● Work instruction: Extract from the entries below, exactly as given, only the lines from the line containing "(* ===== verification/Retry.v ===== *)" to the line containing "is the list", both lines included.

● Data section:
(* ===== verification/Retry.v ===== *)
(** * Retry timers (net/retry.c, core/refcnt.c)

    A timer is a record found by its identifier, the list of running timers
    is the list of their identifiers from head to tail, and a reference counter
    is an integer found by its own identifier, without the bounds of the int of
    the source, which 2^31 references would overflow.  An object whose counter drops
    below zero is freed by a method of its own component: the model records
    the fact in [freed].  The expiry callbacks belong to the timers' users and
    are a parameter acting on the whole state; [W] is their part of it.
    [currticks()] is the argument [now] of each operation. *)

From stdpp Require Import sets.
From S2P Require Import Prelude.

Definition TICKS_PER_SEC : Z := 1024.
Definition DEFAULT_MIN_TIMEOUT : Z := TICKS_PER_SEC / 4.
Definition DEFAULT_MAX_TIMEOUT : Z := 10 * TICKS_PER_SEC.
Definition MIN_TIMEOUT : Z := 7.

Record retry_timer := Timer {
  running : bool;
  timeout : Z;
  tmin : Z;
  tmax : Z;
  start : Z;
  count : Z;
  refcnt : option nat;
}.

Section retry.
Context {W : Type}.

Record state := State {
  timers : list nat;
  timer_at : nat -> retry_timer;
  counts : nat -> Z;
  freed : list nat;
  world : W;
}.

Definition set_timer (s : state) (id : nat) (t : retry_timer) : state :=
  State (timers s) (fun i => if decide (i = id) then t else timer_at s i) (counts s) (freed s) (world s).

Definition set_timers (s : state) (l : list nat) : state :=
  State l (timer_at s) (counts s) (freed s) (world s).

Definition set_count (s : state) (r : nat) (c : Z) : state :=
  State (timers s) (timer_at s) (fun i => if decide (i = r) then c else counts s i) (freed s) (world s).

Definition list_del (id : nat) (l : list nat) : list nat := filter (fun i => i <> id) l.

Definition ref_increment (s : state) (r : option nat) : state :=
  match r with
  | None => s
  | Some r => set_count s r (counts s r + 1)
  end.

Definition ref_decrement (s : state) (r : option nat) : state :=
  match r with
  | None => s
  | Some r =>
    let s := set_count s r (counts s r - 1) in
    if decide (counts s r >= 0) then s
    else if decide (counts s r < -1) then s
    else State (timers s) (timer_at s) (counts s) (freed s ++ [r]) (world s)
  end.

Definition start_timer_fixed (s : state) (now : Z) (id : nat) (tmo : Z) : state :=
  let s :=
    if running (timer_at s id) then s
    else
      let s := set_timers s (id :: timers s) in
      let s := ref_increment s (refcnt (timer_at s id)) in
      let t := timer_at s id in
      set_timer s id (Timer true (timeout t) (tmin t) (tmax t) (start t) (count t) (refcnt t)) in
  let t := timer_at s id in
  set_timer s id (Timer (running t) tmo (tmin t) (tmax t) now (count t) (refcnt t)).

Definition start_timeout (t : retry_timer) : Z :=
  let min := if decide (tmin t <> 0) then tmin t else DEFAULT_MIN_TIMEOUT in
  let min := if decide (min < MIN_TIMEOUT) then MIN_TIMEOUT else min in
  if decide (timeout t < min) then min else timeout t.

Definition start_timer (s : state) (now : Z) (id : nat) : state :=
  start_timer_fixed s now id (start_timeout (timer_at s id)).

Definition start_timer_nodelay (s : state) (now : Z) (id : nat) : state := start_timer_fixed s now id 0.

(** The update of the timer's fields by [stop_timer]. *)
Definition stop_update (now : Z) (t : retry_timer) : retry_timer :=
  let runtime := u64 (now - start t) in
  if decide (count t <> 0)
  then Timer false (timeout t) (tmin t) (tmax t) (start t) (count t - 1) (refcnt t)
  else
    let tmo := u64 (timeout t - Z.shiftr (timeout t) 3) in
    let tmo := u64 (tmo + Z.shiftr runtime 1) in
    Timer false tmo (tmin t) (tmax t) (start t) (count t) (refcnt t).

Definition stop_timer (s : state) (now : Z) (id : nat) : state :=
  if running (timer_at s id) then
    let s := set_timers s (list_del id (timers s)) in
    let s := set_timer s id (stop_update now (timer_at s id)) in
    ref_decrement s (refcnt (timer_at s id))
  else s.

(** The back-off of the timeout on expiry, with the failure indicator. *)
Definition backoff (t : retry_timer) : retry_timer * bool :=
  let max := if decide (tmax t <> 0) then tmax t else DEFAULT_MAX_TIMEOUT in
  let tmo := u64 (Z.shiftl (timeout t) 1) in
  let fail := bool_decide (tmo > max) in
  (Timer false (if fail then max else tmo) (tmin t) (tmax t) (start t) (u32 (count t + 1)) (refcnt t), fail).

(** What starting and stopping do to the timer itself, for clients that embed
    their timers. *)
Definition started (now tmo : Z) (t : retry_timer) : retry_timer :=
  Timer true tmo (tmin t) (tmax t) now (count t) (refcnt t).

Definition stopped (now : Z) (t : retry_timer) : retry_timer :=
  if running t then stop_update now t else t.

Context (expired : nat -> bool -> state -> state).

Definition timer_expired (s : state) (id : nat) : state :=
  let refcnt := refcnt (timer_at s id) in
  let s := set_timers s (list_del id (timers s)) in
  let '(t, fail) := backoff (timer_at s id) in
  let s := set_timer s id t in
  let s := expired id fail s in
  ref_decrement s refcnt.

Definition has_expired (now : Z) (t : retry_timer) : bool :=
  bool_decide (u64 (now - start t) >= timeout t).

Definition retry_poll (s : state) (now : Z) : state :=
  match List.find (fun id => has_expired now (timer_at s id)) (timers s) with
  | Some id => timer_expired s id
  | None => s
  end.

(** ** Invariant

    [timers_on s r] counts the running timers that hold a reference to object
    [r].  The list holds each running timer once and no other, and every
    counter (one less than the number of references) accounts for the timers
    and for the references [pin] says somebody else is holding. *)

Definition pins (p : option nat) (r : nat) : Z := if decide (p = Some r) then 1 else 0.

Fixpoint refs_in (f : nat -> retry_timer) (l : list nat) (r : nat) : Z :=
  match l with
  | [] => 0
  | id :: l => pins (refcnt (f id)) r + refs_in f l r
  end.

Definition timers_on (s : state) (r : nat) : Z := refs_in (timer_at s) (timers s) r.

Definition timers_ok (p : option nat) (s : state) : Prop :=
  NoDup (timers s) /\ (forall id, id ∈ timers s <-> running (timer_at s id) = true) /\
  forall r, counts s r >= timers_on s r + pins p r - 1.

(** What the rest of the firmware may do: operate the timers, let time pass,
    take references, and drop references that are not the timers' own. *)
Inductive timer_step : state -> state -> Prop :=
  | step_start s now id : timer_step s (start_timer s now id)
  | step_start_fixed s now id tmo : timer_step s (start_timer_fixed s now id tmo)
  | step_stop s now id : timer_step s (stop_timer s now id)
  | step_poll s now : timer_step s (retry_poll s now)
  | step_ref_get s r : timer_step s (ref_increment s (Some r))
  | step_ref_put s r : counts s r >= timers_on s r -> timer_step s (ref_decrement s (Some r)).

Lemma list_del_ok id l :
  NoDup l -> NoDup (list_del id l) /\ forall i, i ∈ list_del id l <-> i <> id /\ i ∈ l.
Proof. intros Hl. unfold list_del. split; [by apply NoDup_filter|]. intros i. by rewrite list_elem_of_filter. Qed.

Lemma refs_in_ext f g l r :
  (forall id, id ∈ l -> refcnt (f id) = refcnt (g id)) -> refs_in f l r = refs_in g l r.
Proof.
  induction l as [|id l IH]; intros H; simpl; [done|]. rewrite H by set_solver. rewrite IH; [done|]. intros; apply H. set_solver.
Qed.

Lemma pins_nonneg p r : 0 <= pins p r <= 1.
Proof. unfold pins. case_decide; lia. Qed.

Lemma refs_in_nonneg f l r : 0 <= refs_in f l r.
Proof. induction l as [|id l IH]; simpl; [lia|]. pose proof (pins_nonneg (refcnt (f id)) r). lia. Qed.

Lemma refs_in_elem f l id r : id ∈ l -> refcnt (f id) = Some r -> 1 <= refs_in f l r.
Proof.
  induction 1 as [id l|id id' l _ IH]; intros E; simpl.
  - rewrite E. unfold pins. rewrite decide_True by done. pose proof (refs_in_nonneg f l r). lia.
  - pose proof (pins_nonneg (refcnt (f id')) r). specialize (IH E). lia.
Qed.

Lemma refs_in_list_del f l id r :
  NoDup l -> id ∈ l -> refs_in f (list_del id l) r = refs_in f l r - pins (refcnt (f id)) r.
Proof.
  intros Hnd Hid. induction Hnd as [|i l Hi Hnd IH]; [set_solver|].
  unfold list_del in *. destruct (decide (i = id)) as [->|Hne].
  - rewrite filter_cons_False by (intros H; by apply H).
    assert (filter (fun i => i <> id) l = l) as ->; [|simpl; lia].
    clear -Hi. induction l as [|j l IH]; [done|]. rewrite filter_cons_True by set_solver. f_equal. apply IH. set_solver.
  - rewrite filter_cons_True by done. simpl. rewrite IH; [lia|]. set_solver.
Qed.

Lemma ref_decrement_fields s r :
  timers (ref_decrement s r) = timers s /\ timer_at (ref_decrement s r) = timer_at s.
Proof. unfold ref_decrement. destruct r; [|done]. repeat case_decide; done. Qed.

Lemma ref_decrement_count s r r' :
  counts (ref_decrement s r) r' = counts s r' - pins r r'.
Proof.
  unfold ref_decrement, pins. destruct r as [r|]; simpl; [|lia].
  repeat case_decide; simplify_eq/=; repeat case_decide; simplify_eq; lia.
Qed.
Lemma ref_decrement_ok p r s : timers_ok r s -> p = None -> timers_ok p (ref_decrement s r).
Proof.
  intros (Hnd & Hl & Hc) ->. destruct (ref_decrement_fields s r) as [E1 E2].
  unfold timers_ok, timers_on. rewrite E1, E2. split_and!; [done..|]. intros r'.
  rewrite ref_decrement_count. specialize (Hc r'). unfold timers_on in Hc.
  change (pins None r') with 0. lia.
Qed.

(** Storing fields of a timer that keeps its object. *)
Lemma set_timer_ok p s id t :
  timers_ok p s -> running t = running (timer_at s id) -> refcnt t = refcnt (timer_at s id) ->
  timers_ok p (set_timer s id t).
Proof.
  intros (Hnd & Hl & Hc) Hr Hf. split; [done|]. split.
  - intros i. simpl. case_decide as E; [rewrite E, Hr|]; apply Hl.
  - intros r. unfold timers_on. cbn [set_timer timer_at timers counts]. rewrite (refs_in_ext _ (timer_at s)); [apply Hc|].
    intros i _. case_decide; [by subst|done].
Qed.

--

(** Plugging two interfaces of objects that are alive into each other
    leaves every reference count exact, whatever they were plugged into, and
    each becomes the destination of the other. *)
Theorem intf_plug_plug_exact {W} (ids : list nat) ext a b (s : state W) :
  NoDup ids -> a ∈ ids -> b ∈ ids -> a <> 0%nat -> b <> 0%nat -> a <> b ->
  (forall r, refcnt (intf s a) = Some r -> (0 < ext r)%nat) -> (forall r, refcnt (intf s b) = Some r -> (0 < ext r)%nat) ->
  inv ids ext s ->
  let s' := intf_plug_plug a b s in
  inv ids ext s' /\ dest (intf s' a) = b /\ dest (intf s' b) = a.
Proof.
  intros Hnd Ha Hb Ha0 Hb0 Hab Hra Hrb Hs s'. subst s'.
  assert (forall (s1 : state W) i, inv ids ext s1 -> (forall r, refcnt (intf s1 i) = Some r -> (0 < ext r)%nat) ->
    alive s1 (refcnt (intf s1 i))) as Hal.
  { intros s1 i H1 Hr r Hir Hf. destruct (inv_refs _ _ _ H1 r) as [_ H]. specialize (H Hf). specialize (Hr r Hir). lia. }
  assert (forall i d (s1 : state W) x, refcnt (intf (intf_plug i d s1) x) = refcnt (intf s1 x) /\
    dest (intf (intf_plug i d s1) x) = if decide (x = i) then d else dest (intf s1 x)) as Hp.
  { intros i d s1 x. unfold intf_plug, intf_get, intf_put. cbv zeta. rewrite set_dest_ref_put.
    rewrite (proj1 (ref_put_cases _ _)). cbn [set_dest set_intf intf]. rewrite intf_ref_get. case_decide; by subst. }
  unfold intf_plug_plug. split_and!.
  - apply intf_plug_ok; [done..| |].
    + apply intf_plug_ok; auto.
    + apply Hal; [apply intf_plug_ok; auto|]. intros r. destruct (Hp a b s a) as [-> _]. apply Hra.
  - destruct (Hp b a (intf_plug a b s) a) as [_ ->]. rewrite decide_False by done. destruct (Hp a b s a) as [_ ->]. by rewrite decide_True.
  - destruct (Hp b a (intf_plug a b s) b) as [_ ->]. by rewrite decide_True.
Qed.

● Answer box:
(* ===== verification/Retry.v ===== *)
(** * Retry timers (net/retry.c, core/refcnt.c)

    A timer is a record found by its identifier, the list of running timers
    is the list of their identifiers from head to tail, and a reference counter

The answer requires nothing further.